**AIM OF THE EXERCISE**. Among the records below, find the line that has "Definition hexToKeybytes (hex"; from there, give the lines again exactly, and stop after the line that has "induction 1 as [|b s Hb Hs".

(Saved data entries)
(* ===== verification/TrieKeys.v ===== *)
(** * Keys of tries (src/trie/encoding.go)

    The three encodings of keys: bytes, nibbles with an optional terminator, and
    the compact form of nodes on disk.  Slices of bytes are lists of [Z]; the
    functions that fill a slice return what they have written. *)

From stdpp Require Import base list numbers strings.
From Stdlib Require Import ZArith Lia.
From S2P Require Import Prelude Bytes.

Module TrieKeys.

Definition hasTerm (s : list Z) : bool :=
  match last s with Some x => x =? 16 | None => false end.
(** One byte of two nibbles; [<<] is on bytes. *)
Definition joinNibbles (a b : Z) : Z := Z.lor (byte (Z.shiftl a 4)) b.
(** An odd number of nibbles is read beyond the slice. *)
Fixpoint decodeNibbles (nibbles : list Z) : outcome (list Z) :=
  match nibbles with
  | [] => Done []
  | [_] => Panic "index out of range"
  | a :: b :: nibbles => r ← decodeNibbles nibbles; Done (joinNibbles a b :: r)
  end.
Definition hexToCompact (hex : list Z) : outcome (list Z) :=
  let '(terminator, hex) := if hasTerm hex then (1, removelast hex) else (0, hex) in
  let first := Z.shiftl terminator 5 in
  if Z.land (len hex) 1 =? 1 then
    match hex with
    | h :: hex => r ← decodeNibbles hex; Done (Z.lor (Z.lor first (Z.shiftl 1 4)) h :: r)
    | [] => Panic "index out of range"
    end
  else r ← decodeNibbles hex; Done (first :: r).

(** The loop writes to the slice it reads from. *)
Fixpoint in_place_loop (fuel bi ni hexLen : nat) (hex : list Z) : outcome (list Z) :=
  match fuel with
  | O => Done hex
  | S f =>
      if (ni <? hexLen)%nat then
        match hex !! ni, hex !! (ni + 1)%nat with
        | Some a, Some b => in_place_loop f (bi + 1) (ni + 2) hexLen (<[bi := joinNibbles a b]> hex)
        | _, _ => Panic "index out of range"
        end
      else Done hex
  end.
(** The slice afterwards, and the length of the compact key in it. *)
Definition hexToCompactInPlace (hex : list Z) : outcome (list Z * nat) :=
  let '(firstByte, hexLen) := if hasTerm hex then (Z.shiftl 1 5, (length hex - 1)%nat) else (0, length hex) in
  let binLen := (hexLen / 2 + 1)%nat in
  match hex with
  | [] => Panic "index out of range"
  | h :: _ =>
      let '(firstByte, ni) :=
        if Z.land (Z.of_nat hexLen) 1 =? 1 then (Z.lor (Z.lor firstByte (Z.shiftl 1 4)) h, 1%nat) else (firstByte, 0%nat) in
      hex ← in_place_loop hexLen 1 ni hexLen hex;
      Done (<[0%nat := firstByte]> hex, binLen)
  end.

Fixpoint nibbles_of (str : list Z) : list Z :=
  match str with
  | [] => []
  | b :: str => b / 16 :: b mod 16 :: nibbles_of str
  end.
Definition keybytesToHex (str : list Z) : list Z := nibbles_of str ++ [16].
Definition compactToHex (compact : list Z) : list Z :=
  match compact with
  | [] => []
  | _ =>
      let base := keybytesToHex compact in
      let b0 := default 0 (head base) in
      let base := if b0 <? 2 then removelast base else base in
      drop (Z.to_nat (2 - Z.land b0 1)) base
  end.
Definition hexToKeybytes (hex : list Z) : outcome (list Z) :=
  let hex := if hasTerm hex then removelast hex else hex in
  if negb (Z.land (len hex) 1 =? 0) then Panic "can't convert hex key of odd length"
  else decodeNibbles hex.

Fixpoint prefixLen (a b : list Z) : nat :=
  match a, b with
  | x :: a, y :: b => if x =? y then S (prefixLen a b) else 0
  | _, _ => 0
  end.

(** ** Nibbles *)
Definition is_nibble (z : Z) : Prop := 0 <= z < 16.
Abbreviation nibbles := (Forall is_nibble).
#[export] Instance is_nibble_dec z : Decision (is_nibble z).
Proof. unfold is_nibble. apply _. Defined.
(** A key with a terminator, or none. *)
Definition hexKey (term : bool) (ns : list Z) : list Z := if term then ns ++ [16] else ns.

Lemma hasTerm_hexKey term ns : nibbles ns -> hasTerm (hexKey term ns) = term.
Proof.
  intros Hn. unfold hasTerm, hexKey. destruct term; [by rewrite last_snoc|].
  destruct (last ns) as [x|] eqn:E; [|done]. apply last_Some in E as [l ->].
  apply Forall_app in Hn as [_ Hx]. apply Forall_cons in Hx as [Hx _]. unfold is_nibble in Hx. apply Z.eqb_neq. lia.
Qed.
Lemma joinNibbles_spec a b : is_nibble a -> is_nibble b -> joinNibbles a b = a * 16 + b.
Proof.
  unfold is_nibble. intros Ha Hb.
  assert (Hall : forallb (fun a => forallb (fun b => joinNibbles a b =? a * 16 + b) (seqZ 0 16)) (seqZ 0 16) = true) by (by vm_compute).
  rewrite forallb_forall in Hall. specialize (Hall a). rewrite forallb_forall in Hall.
  apply Z.eqb_eq, Hall; apply list_elem_of_In, elem_of_seqZ; lia.
Qed.
Lemma nibbles_of_nibbles s : bytes s -> nibbles (nibbles_of s).
Proof.
  induction 1 as [|b s Hb _ IH]; simpl; [constructor|]. unfold is_byte in Hb.
  constructor; [split; [apply Z.div_pos; lia|apply Z.div_lt_upper_bound; lia]|]. constructor; [apply Z.mod_pos_bound; lia|done].
Qed.
Lemma decodeNibbles_of s : bytes s -> decodeNibbles (nibbles_of s) = Done s.
Proof.
  induction 1 as [|b s Hb Hs IH]; [done|]. cbn [nibbles_of decodeNibbles]. rewrite IH. cbn [mbind outcome_bind].
  pose proof (nibbles_of_nibbles [b] ltac:(by constructor)) as Hn. apply Forall_cons in Hn as [H1 Hn]. apply Forall_cons in Hn as [H2 _].
  rewrite joinNibbles_spec by done. do 2 f_equal. pose proof (Z.div_mod b 16). lia.
Qed.
Lemma nibbles_of_length s : length (nibbles_of s) = (2 * length s)%nat.
Proof. induction s as [|b s IH]; simpl; [done|]. rewrite IH. lia. Qed.
Lemma nibbles_of_app s s' : nibbles_of (s ++ s') = nibbles_of s ++ nibbles_of s'.
Proof. induction s as [|b s IH]; simpl; [done|]. by rewrite IH. Qed.
(** An even number of nibbles are those of some bytes. *)
Lemma nibbles_even ns : nibbles ns -> Nat.even (length ns) = true -> exists s, bytes s /\ ns = nibbles_of s.
Proof.
  remember (length ns) as n eqn:El. revert ns El. induction n as [n IH] using lt_wf_ind. intros ns -> Hn He.
  destruct ns as [|a [|b ns]]; [by exists []; split; [constructor|]|done|]. apply Forall_cons in Hn as [Ha Hn]. apply Forall_cons in Hn as [Hb Hn].
  destruct (IH (length ns) ltac:(simpl; lia) ns eq_refl Hn He) as (s & Hs & ->). unfold is_nibble in Ha, Hb.
  exists (a * 16 + b :: s). split; [constructor; [unfold is_byte; lia|done]|]. cbn [nibbles_of].
  rewrite Z.div_add_l, Z.div_small, Z.add_0_r by lia. by rewrite Z.add_comm, Z.mod_add, Z.mod_small by lia.
Qed.
Lemma nibbles_of_inj s s' : bytes s -> bytes s' -> nibbles_of s = nibbles_of s' -> s = s'.
Proof. intros Hs Hs' E. apply decodeNibbles_of in Hs, Hs'. rewrite E, Hs' in Hs. by injection Hs. Qed.
Lemma keybytesToHex_inj s s' : bytes s -> bytes s' -> keybytesToHex s = keybytesToHex s' -> s = s'.
Proof. unfold keybytesToHex. intros Hs Hs' E%app_inj_tail. destruct E as [E _]. by apply nibbles_of_inj. Qed.
(* ===== verification/TriePure.v ===== *)
(** * The tree a trie stands for

    A [ptrie] is a trie with every node loaded and without caches.  [can] says
    that it has the form the operations keep: leaves end in the terminator, an
    extension leads to a branch, a branch has at least two children.  Such a
    tree is determined by its lookups ([can_unique]). *)

From stdpp Require Import base list numbers strings.
From Stdlib Require Import ZArith Lia.
From S2P Require Import Prelude Bytes TrieKeys.
Import TrieKeys.

#[local] Set Warnings "-register-all".

Module TriePure.

Inductive ptrie : Type :=
  | PNil
  | PVal (v : list Z)
  | PShort (k : list Z) (c : ptrie)
  | PFull (cs : list ptrie).

Section ptrie_ind.
Variable P : ptrie -> Prop.
Hypothesis HNil : P PNil.
Hypothesis HVal : forall v, P (PVal v).
Hypothesis HShort : forall k c, P c -> P (PShort k c).
Hypothesis HFull : forall cs, Forall P cs -> P (PFull cs).
Fixpoint ptrie_rect' (t : ptrie) : P t :=
  match t with
  | PNil => HNil
  | PVal v => HVal v
  | PShort k c => HShort k c (ptrie_rect' c)
  | PFull cs =>
      HFull cs ((fix go (cs : list ptrie) : Forall P cs :=
        match cs with
        | [] => Forall_nil_2 _
        | c :: cs => Forall_cons_2 _ _ _ (ptrie_rect' c) (go cs)
        end) cs)
  end.
End ptrie_ind.

#[export] Instance ptrie_nil_dec (t : ptrie) : Decision (t = PNil).
Proof. destruct t; first [by left|by right]. Defined.

(** ** Lookups *)
Definition at_ix {A} (l : list A) (x : Z) : option A := if 0 <=? x then l !! Z.to_nat x else None.
Fixpoint pget (t : ptrie) (key : list Z) : option (list Z) :=
  match t with
  | PNil => None
  | PVal v => match key with [] => Some v | _ => None end
  | PShort k c => if bool_decide (k = take (length k) key) then pget c (drop (length k) key) else None
  | PFull cs =>
      match key with
      | [] => None
      | x :: key => match at_ix (map pget cs) x with Some f => f key | None => None end
      end
  end.
Lemma pget_full cs x key :
  pget (PFull cs) (x :: key) = match at_ix cs x with Some c => pget c key | None => None end.
Proof. cbn [pget]. unfold at_ix. destruct (0 <=? x); [|done]. rewrite list_lookup_fmap. by destruct (cs !! Z.to_nat x). Qed.
Lemma at_ix_Some {A} (l : list A) x c : at_ix l x = Some c <-> 0 <= x /\ l !! Z.to_nat x = Some c.
Proof. unfold at_ix. destruct (Z.leb_spec 0 x); split; [auto|by intros []|done|lia]. Qed.
Lemma at_ix_nat {A} (l : list A) n : at_ix l (Z.of_nat n) = l !! n.
Proof. unfold at_ix. by rewrite (proj2 (Z.leb_le _ _)), Nat2Z.id by lia. Qed.
Lemma pget_short k c key : pget (PShort k c) (k ++ key) = pget c key.
Proof. cbn [pget]. rewrite take_app_length, drop_app_length. by rewrite bool_decide_eq_true_2. Qed.
Lemma pget_short_inv k c key v : pget (PShort k c) key = Some v -> exists key', key = k ++ key' /\ pget c key' = Some v.
Proof.
  cbn [pget]. case_bool_decide as E; [|done]. intros Hv. exists (drop (length k) key). split; [|done].
  by rewrite E, take_drop at 1.
Qed.

(** ** Keys: nibbles and the terminator *)
Definition is_key (k : list Z) : Prop := exists ns, nibbles ns /\ k = ns ++ [16].
Lemma is_key_cons x k : is_nibble x -> is_key (x :: k) <-> is_key k.
Proof.
  intros Hx. split.
  - intros (ns & Hn & E). destruct ns as [|y ns]; [injection E as -> _; unfold is_nibble in Hx; lia|].
    injection E as -> ->. apply Forall_cons in Hn as [_ Hn]. by exists ns.
  - intros (ns & Hn & ->). exists (x :: ns). split; [by constructor|done].
Qed.
Lemma is_key_app p k : nibbles p -> is_key (p ++ k) <-> is_key k.
Proof. induction 1 as [|x p Hx _ IH]; [done|]. simpl. by rewrite is_key_cons. Qed.
Lemma is_key_nil : ~ is_key [].
Proof. intros (ns & _ & E). by destruct ns. Qed.
Lemma is_key_term k : is_key (16 :: k) -> k = [].
Proof.
  intros (ns & Hn & E). destruct ns as [|y ns]; [by injection E|]. injection E as <- ->.
  apply Forall_cons in Hn as [Hy _]. unfold is_nibble in Hy. lia.
Qed.
Lemma is_key_head x k : is_key (x :: k) -> (is_nibble x /\ is_key k) \/ (x = 16 /\ k = []).
Proof.
  intros (ns & Hn & E). destruct ns as [|y ns]; [by injection E as -> ->; right|]. injection E as -> ->.
  apply Forall_cons in Hn as [Hy Hn]. left. split; [done|]. by exists ns.
Qed.
Lemma is_key_leaf ns : nibbles ns -> is_key (ns ++ [16]).
Proof. intros Hn. by exists ns. Qed.
Lemma is_key_hex s : bytes s -> is_key (keybytesToHex s).
Proof. intros Hs. exists (nibbles_of s). split; [by apply nibbles_of_nibbles|done]. Qed.
(** No key is a prefix of another. *)
Lemma is_key_prefix k k' r : is_key k -> is_key k' -> k' = k ++ r -> r = [].
Proof.
  intros (ns & Hn & ->) Hk' ->. rewrite <- app_assoc in Hk'. apply is_key_app in Hk'; [|done]. by apply is_key_term in Hk'.
Qed.

(** ** The form of tries *)
Inductive can : ptrie -> Prop :=
  | can_leaf ns v : nibbles ns -> v <> [] -> can (PShort (ns ++ [16]) (PVal v))
  | can_ext k cs : nibbles k -> k <> [] -> can (PFull cs) -> can (PShort k (PFull cs))
  | can_full cs i j ci cj :
      length cs = 17%nat ->
      (forall n c, cs !! n = Some c -> (n < 16)%nat -> c <> PNil -> can c) ->
      (forall c, cs !! 16%nat = Some c -> c <> PNil -> exists v, c = PVal v /\ v <> []) ->
      i <> j -> cs !! i = Some ci -> cs !! j = Some cj -> ci <> PNil -> cj <> PNil ->
      can (PFull cs).
(** What a branch may have at an index. *)
Definition can_child (n : nat) (c : ptrie) : Prop :=
  c <> PNil -> if (n <? 16)%nat then can c else exists v, c = PVal v /\ v <> [].
Lemma can_full_inv cs :
  can (PFull cs) <->
  length cs = 17%nat /\ (forall n c, cs !! n = Some c -> can_child n c)
  /\ exists i j ci cj, i <> j /\ cs !! i = Some ci /\ cs !! j = Some cj /\ ci <> PNil /\ cj <> PNil.
Proof.
  split.
  - intros H. inversion H as [| |? i j ci cj Hl Hc Hv Hij Hi Hj Hci Hcj]; subst. split; [done|]. split; [|by exists i, j, ci, cj].
    intros n c Hn Hne. destruct (Nat.ltb_spec n 16) as [Hlt|Hge]; [by apply (Hc n)|].
    assert (n = 16%nat) as -> by (apply lookup_lt_Some in Hn; lia). by apply Hv.
  - intros (Hl & Hc & i & j & ci & cj & Hij & Hi & Hj & Hci & Hcj). apply (can_full cs i j ci cj); try done.
    + intros n c Hn Hlt Hne. specialize (Hc n c Hn Hne). by destruct (Nat.ltb_spec n 16); [|lia].
    + intros c Hn Hne. by specialize (Hc _ c Hn Hne).
Qed.

(** The indexes of a branch, as they occur in keys. *)
Definition is_index (x : Z) : Prop := 0 <= x <= 16.
Lemma nibble_index x : is_nibble x -> is_index x.
Proof. unfold is_nibble, is_index. lia. Qed.

(** ** Keys of a trie *)
Definition wf (t : ptrie) : Prop := t = PNil \/ (exists v, t = PVal v /\ v <> []) \/ can t.
Lemma wf_child cs n c : can (PFull cs) -> cs !! n = Some c -> wf c.
Proof.
  intros (_ & Hc & _)%can_full_inv Hn. specialize (Hc n c Hn). unfold wf.
  destruct (decide (c = PNil)) as [->|Hne]; [by left|]. right.
  specialize (Hc Hne). destruct (n <? 16)%nat; [by right|by left].
Qed.
Lemma can_not_nil t : can t -> t <> PNil.
Proof. by inversion 1. Qed.
Lemma can_not_val t v : can t -> t <> PVal v.
Proof. by inversion 1. Qed.

(** Keys that are found have the form of keys, and values are not empty. *)
Lemma wf_dom t : wf t -> forall k v, pget t k = Some v -> v <> [] /\ ((exists v', t = PVal v' /\ k = []) \/ (can t /\ is_key k)).
Proof.
  induction t as [|v0|k0 c IH|cs IH] using ptrie_rect'; intros Hw k v Hg.
  - done.
  - destruct k; [|done]. injection Hg as ->. destruct Hw as [?|[(v' & [= ->] & Hv)|Hc]]; [done| |by inversion Hc]. eauto.
  - assert (Hc : can (PShort k0 c)) by (destruct Hw as [?|[(v' & ? & ?)|Hc]]; done).
    apply pget_short_inv in Hg as (k' & -> & Hg). inversion Hc as [ns v' Hn Hv|k1 cs Hk Hne Hf|]; subst.
    + destruct k'; [|done]. injection Hg as ->. split; [done|]. right. rewrite app_nil_r. split; [done|]. by apply is_key_leaf.
    + destruct (IH (or_intror (or_intror Hf)) _ _ Hg) as (Hv & [(? & ? & _)|[_ Hk']]); [done|]. split; [done|]. right. split; [done|]. by apply is_key_app.
  - assert (Hc : can (PFull cs)) by (destruct Hw as [?|[(v' & ? & ?)|Hc]]; done).
    destruct k as [|x k]; [done|]. rewrite pget_full in Hg. destruct (at_ix cs x) as [c|] eqn:Ex; [|done]. apply at_ix_Some in Ex as [Hx Ex].
    rewrite Forall_lookup in IH. destruct (IH _ _ Ex (wf_child _ _ _ Hc Ex) _ _ Hg) as (Hv & Hd). split; [done|]. right. split; [done|].
    destruct (decide (Z.to_nat x < 16)%nat) as [Hlt|Hge].
    + apply is_key_cons; [unfold is_nibble; lia|]. destruct Hd as [(v' & -> & ->)|[_ Hk]]; [|done].
      apply can_full_inv in Hc as (_ & Hc & _). specialize (Hc _ _ Ex ltac:(done)). rewrite (proj2 (Nat.ltb_lt _ _)) in Hc by done. by inversion Hc.
    + apply can_full_inv in Hc as (Hl & Hc & _). pose proof (lookup_lt_Some _ _ _ Ex). assert (x = 16) as -> by lia.
      assert (Hne : c <> PNil) by (intros ->; done). destruct (Hc _ _ Ex Hne) as (v' & -> & _). destruct k; [|done]. by exists [].
Qed.
Lemma can_dom t k v : can t -> pget t k = Some v -> is_key k /\ v <> [].
Proof.
  intros Hc Hg. destruct (wf_dom t (or_intror (or_intror Hc)) k v Hg) as (Hv & [(v' & -> & _)|[_ Hk]]); [by inversion Hc|done].
Qed.
Lemma full_index cs x k v : can (PFull cs) -> pget (PFull cs) (x :: k) = Some v -> is_index x.
Proof.
  intros Hc Hg. apply can_full_inv in Hc as (Hl & _). rewrite pget_full in Hg. destruct (at_ix cs x) eqn:E; [|done].
  apply at_ix_Some in E as [Hx E]. apply lookup_lt_Some in E. unfold is_index. lia.
Qed.

(** A trie that is not empty has a key. *)
Lemma wf_key t : wf t -> t <> PNil -> exists k v, pget t k = Some v.
Proof.
  induction t as [|v0|k0 c IH|cs IH] using ptrie_rect'; intros Hw Hne; [done|by exists [], v0| |].
  - assert (Hc : can (PShort k0 c)) by (destruct Hw as [?|[(v' & ? & ?)|Hc]]; done).
    destruct IH as (k & v & Hg); [|by inversion Hc|exists (k0 ++ k), v; by rewrite pget_short].
    inversion Hc; subst; [right; left; eauto|by right; right].
  - assert (Hc : can (PFull cs)) by (destruct Hw as [?|[(v' & ? & ?)|Hc]]; done).
    pose proof Hc as (_ & _ & i & j & ci & cj & _ & Hi & _ & Hci & _)%can_full_inv. rewrite Forall_lookup in IH.
    destruct (IH i ci Hi (wf_child _ _ _ Hc Hi) Hci) as (k & v & Hg). exists (Z.of_nat i :: k), v. by rewrite pget_full, at_ix_nat, Hi.
Qed.
Lemma full_two_keys cs :
  can (PFull cs) -> exists x y a b, x <> y /\ is_Some (pget (PFull cs) (x :: a)) /\ is_Some (pget (PFull cs) (y :: b)).
Proof.
  intros Hc. pose proof Hc as (_ & _ & i & j & ci & cj & Hij & Hi & Hj & Hci & Hcj)%can_full_inv.
  destruct (wf_key ci (wf_child _ _ _ Hc Hi) Hci) as (a & va & Ha). destruct (wf_key cj (wf_child _ _ _ Hc Hj) Hcj) as (b & vb & Hb).
  exists (Z.of_nat i), (Z.of_nat j), a, b. rewrite !pget_full, !at_ix_nat, Hi, Hj, Ha, Hb. split; [lia|]. eauto.
Qed.
Lemma ext_keys k c key v : pget (PShort k c) key = Some v -> k `prefix_of` key.
Proof. intros (k' & -> & _)%pget_short_inv. by exists k'. Qed.
Lemma prefix_two (p k a b : list Z) (x y : Z) : x <> y -> p `prefix_of` k ++ x :: a -> p `prefix_of` k ++ y :: b -> p `prefix_of` k.
Proof.
  intros Hxy. revert k. induction p as [|z p IH]; intros k H1 H2; [apply prefix_nil|].
  destruct k as [|w k]; simpl in *.
  - apply prefix_cons_inv_1 in H1, H2. congruence.
  - pose proof (prefix_cons_inv_1 _ _ _ _ H1) as ->. apply prefix_cons_inv_2 in H1, H2. apply prefix_cons, IH; done.
Qed.

(** ** Lookups determine the tree *)
Lemma pget_none t : wf t -> (forall k, pget t k = None) -> t = PNil.
Proof. intros Hw Hn. destruct (decide (t = PNil)) as [|Hne]; [done|]. destruct (wf_key t Hw Hne) as (k & v & Hg). by rewrite Hn in Hg. Qed.
(** A leaf has one key, an extension or a branch has two. *)
Lemma two_keys t : can t -> (exists k v, t = PShort k (PVal v)) \/ (exists k k', k <> k' /\ is_Some (pget t k) /\ is_Some (pget t k')).
Proof.
  intros Hc. inversion Hc as [ns v|k cs Hk Hne Hf|cs]; subst; [left; eauto|right..].
  - destruct (full_two_keys cs Hf) as (x & y & a & b & Hxy & Ha & Hb). exists (k ++ x :: a), (k ++ y :: b). rewrite !pget_short.
    split; [intros E%app_inv_head; congruence|done].
  - destruct (full_two_keys cs Hc) as (x & y & a & b & Hxy & Ha & Hb). exists (x :: a), (y :: b). split; [congruence|done].
Qed.
Lemma leaf_one k v key : is_Some (pget (PShort k (PVal v)) key) -> key = k.
Proof. intros [w (k' & -> & Hg)%pget_short_inv]. destruct k'; [by rewrite app_nil_r|done]. Qed.
Lemma leaf_unique k v t : can t -> (forall key, pget (PShort k (PVal v)) key = pget t key) -> t = PShort k (PVal v).
Proof.
  intros Hc E. destruct (two_keys t Hc) as [(k' & v' & ->)|(k1 & k2 & Hne & H1 & H2)].
  - specialize (E (k' ++ [])). rewrite (pget_short k') in E. pose proof (leaf_one _ _ _ (mk_is_Some _ _ E)) as Hk.
    pose proof (pget_short k (PVal v) []) as Hv. rewrite app_nil_r in Hk, Hv, E. subst k'. rewrite Hv in E. simpl in E. congruence.
  - rewrite <- E in H1, H2. apply leaf_one in H1, H2. congruence.
Qed.
Lemma ext_prefix k cs k' c : can (PFull cs) -> (forall key, pget (PShort k (PFull cs)) key = pget (PShort k' c) key) -> k' `prefix_of` k.
Proof.
  intros Hf E. destruct (full_two_keys cs Hf) as (x & y & a & b & Hxy & [va Ha] & [vb Hb]).
  apply (prefix_two _ _ a b x y Hxy); eapply ext_keys; rewrite <- E, pget_short; eauto.
Qed.
Lemma ext_not_full k cs cs' : k <> [] -> can (PFull cs') -> (forall key, pget (PShort k (PFull cs)) key = pget (PFull cs') key) -> False.
Proof.
  intros Hk Hf E. destruct (full_two_keys cs' Hf) as (x & y & a & b & Hxy & [va Ha] & [vb Hb]). rewrite <- E in Ha, Hb.
  apply ext_keys in Ha, Hb. destruct k as [|z k]; [done|]. apply prefix_cons_inv_1 in Ha, Hb. congruence.
Qed.
Lemma same_can t1 t2 : can t1 -> wf t2 -> (forall k, pget t1 k = pget t2 k) -> can t2.
Proof.
  intros Hc H2 E. destruct (wf_key t1 (or_intror (or_intror Hc)) (can_not_nil _ Hc)) as (k & v & Hg).
  pose proof (can_dom _ _ _ Hc Hg) as [Hk _]. rewrite E in Hg. destruct (wf_dom t2 H2 k v Hg) as (_ & [(v' & _ & ->)|[? _]]); [|done].
  by apply is_key_nil in Hk.
Qed.
Lemma wf_can t : wf t -> match t with PShort _ _ | PFull _ => can t | _ => True end.
Proof. intros [->|[(v & -> & _)|Hc]]; [done..|]. by destruct t. Qed.
Lemma can_unique t1 : forall t2, wf t1 -> wf t2 -> (forall k, pget t1 k = pget t2 k) -> t1 = t2.
Proof.
  induction t1 as [|v1|k1 c1 IH|cs1 IH] using ptrie_rect'; intros t2 H1 H2 E.
  - symmetry. apply pget_none; [done|]. intros k. by rewrite <- E.
  - specialize (E []) as E0. simpl in E0. destruct (wf_dom t2 H2 [] v1 (eq_sym E0)) as (_ & [(v' & -> & _)|[_ Hk]]); [simpl in E0; congruence|by apply is_key_nil in Hk].
  - apply wf_can in H1. pose proof (same_can _ _ H1 H2 E) as Hc2.
    inversion H1 as [ns v Hn Hv|k cs Hk Hne Hf|]; subst; [symmetry; by apply leaf_unique|].
    inversion Hc2 as [ns v Hn Hv|k cs' Hk' Hne' Hf'|cs']; subst.
    + apply leaf_unique; [done|]. by intros.
    + assert (k1 = k) as <- by (apply (anti_symm prefix); eapply ext_prefix; [exact Hf'|intros; by rewrite E|exact Hf|done]).
      f_equal. apply IH; [by right; right..|]. intros key. by rewrite <- (pget_short k1), E, pget_short.
    + by apply ext_not_full in E.
  - apply wf_can in H1. pose proof (same_can _ _ H1 H2 E) as Hc2.
    inversion Hc2 as [ns v Hn Hv|k cs' Hk' Hne' Hf'|cs']; subst.
    + apply leaf_unique; [done|]. by intros.
    + symmetry in E. by apply ext_not_full in E.
    + clear dependent i. f_equal. apply list_eq. intros i. rewrite Forall_lookup in IH. apply can_full_inv in H1 as H1'. apply can_full_inv in Hc2 as H2'.
      destruct H1' as (L1 & _), H2' as (L2 & _). destruct (decide (i < 17)%nat) as [Hi|Hi]; [|by rewrite !lookup_ge_None_2 by lia].
      destruct (lookup_lt_is_Some_2 cs1 i ltac:(lia)) as [c1 E1]. destruct (lookup_lt_is_Some_2 cs' i ltac:(lia)) as [c2 E2].
      rewrite E1, E2. f_equal. apply (IH _ _ E1); [exact (wf_child _ _ _ H1 E1)|exact (wf_child _ _ _ Hc2 E2)|].
      intros key. specialize (E (Z.of_nat i :: key)). by rewrite !pget_full, !at_ix_nat, E1, E2 in E.
Qed.
End TriePure.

**REPLY**.
Definition hexToKeybytes (hex : list Z) : outcome (list Z) :=
  let hex := if hasTerm hex then removelast hex else hex in
  if negb (Z.land (len hex) 1 =? 0) then Panic "can't convert hex key of odd length"
  else decodeNibbles hex.

Fixpoint prefixLen (a b : list Z) : nat :=
  match a, b with
  | x :: a, y :: b => if x =? y then S (prefixLen a b) else 0
  | _, _ => 0
  end.

(** ** Nibbles *)
Definition is_nibble (z : Z) : Prop := 0 <= z < 16.
Abbreviation nibbles := (Forall is_nibble).
#[export] Instance is_nibble_dec z : Decision (is_nibble z).
Proof. unfold is_nibble. apply _. Defined.
(** A key with a terminator, or none. *)
Definition hexKey (term : bool) (ns : list Z) : list Z := if term then ns ++ [16] else ns.

Lemma hasTerm_hexKey term ns : nibbles ns -> hasTerm (hexKey term ns) = term.
Proof.
  intros Hn. unfold hasTerm, hexKey. destruct term; [by rewrite last_snoc|].
  destruct (last ns) as [x|] eqn:E; [|done]. apply last_Some in E as [l ->].
  apply Forall_app in Hn as [_ Hx]. apply Forall_cons in Hx as [Hx _]. unfold is_nibble in Hx. apply Z.eqb_neq. lia.
Qed.
Lemma joinNibbles_spec a b : is_nibble a -> is_nibble b -> joinNibbles a b = a * 16 + b.
Proof.
  unfold is_nibble. intros Ha Hb.
  assert (Hall : forallb (fun a => forallb (fun b => joinNibbles a b =? a * 16 + b) (seqZ 0 16)) (seqZ 0 16) = true) by (by vm_compute).
  rewrite forallb_forall in Hall. specialize (Hall a). rewrite forallb_forall in Hall.
  apply Z.eqb_eq, Hall; apply list_elem_of_In, elem_of_seqZ; lia.
Qed.
Lemma nibbles_of_nibbles s : bytes s -> nibbles (nibbles_of s).
Proof.
  induction 1 as [|b s Hb _ IH]; simpl; [constructor|]. unfold is_byte in Hb.
  constructor; [split; [apply Z.div_pos; lia|apply Z.div_lt_upper_bound; lia]|]. constructor; [apply Z.mod_pos_bound; lia|done].
Qed.
Lemma decodeNibbles_of s : bytes s -> decodeNibbles (nibbles_of s) = Done s.
Proof.
  induction 1 as [|b s Hb Hs IH]; [done|]. cbn [nibbles_of decodeNibbles]. rewrite IH. cbn [mbind outcome_bind].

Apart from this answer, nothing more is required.